All the data below should be printed again without a single difference.

(Beginning of EXERCISE DATA)

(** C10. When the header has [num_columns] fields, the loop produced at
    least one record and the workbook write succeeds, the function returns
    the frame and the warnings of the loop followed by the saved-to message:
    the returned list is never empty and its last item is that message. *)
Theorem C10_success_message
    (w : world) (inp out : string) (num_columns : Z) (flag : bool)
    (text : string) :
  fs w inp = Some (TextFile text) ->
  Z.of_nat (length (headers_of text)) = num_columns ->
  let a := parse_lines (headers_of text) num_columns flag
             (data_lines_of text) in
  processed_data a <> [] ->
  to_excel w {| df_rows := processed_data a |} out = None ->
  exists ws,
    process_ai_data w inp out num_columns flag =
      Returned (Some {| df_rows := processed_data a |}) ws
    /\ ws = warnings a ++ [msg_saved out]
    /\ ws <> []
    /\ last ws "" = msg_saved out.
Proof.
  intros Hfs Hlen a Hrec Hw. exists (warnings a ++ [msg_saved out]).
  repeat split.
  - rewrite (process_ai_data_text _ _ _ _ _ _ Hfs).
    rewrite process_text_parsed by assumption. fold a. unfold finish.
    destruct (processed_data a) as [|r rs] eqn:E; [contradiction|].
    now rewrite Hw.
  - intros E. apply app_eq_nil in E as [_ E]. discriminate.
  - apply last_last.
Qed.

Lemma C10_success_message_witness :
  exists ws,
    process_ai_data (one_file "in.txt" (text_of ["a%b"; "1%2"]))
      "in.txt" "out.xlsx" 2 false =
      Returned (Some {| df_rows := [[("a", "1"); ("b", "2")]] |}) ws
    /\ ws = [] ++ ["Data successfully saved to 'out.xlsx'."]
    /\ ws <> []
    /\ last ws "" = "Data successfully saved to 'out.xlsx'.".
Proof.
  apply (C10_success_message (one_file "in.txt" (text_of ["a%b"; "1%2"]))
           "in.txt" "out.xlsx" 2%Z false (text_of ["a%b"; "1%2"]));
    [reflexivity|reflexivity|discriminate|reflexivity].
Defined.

(End of EXERCISE DATA)

## EXERCISE ANSWER
(** C10. When the header has [num_columns] fields, the loop produced at
    least one record and the workbook write succeeds, the function returns
    the frame and the warnings of the loop followed by the saved-to message:
    the returned list is never empty and its last item is that message. *)
Theorem C10_success_message
    (w : world) (inp out : string) (num_columns : Z) (flag : bool)
    (text : string) :
  fs w inp = Some (TextFile text) ->
  Z.of_nat (length (headers_of text)) = num_columns ->
  let a := parse_lines (headers_of text) num_columns flag
             (data_lines_of text) in
  processed_data a <> [] ->
  to_excel w {| df_rows := processed_data a |} out = None ->
  exists ws,
    process_ai_data w inp out num_columns flag =
      Returned (Some {| df_rows := processed_data a |}) ws
    /\ ws = warnings a ++ [msg_saved out]
    /\ ws <> []
    /\ last ws "" = msg_saved out.
Proof.
  intros Hfs Hlen a Hrec Hw. exists (warnings a ++ [msg_saved out]).
  repeat split.
  - rewrite (process_ai_data_text _ _ _ _ _ _ Hfs).
    rewrite process_text_parsed by assumption. fold a. unfold finish.
    destruct (processed_data a) as [|r rs] eqn:E; [contradiction|].
    now rewrite Hw.
  - intros E. apply app_eq_nil in E as [_ E]. discriminate.
  - apply last_last.
Qed.

Lemma C10_success_message_witness :
  exists ws,
    process_ai_data (one_file "in.txt" (text_of ["a%b"; "1%2"]))
      "in.txt" "out.xlsx" 2 false =
      Returned (Some {| df_rows := [[("a", "1"); ("b", "2")]] |}) ws
    /\ ws = [] ++ ["Data successfully saved to 'out.xlsx'."]
    /\ ws <> []
    /\ last ws "" = "Data successfully saved to 'out.xlsx'.".
Proof.
  apply (C10_success_message (one_file "in.txt" (text_of ["a%b"; "1%2"]))
           "in.txt" "out.xlsx" 2%Z false (text_of ["a%b"; "1%2"]));
    [reflexivity|reflexivity|discriminate|reflexivity].
Defined.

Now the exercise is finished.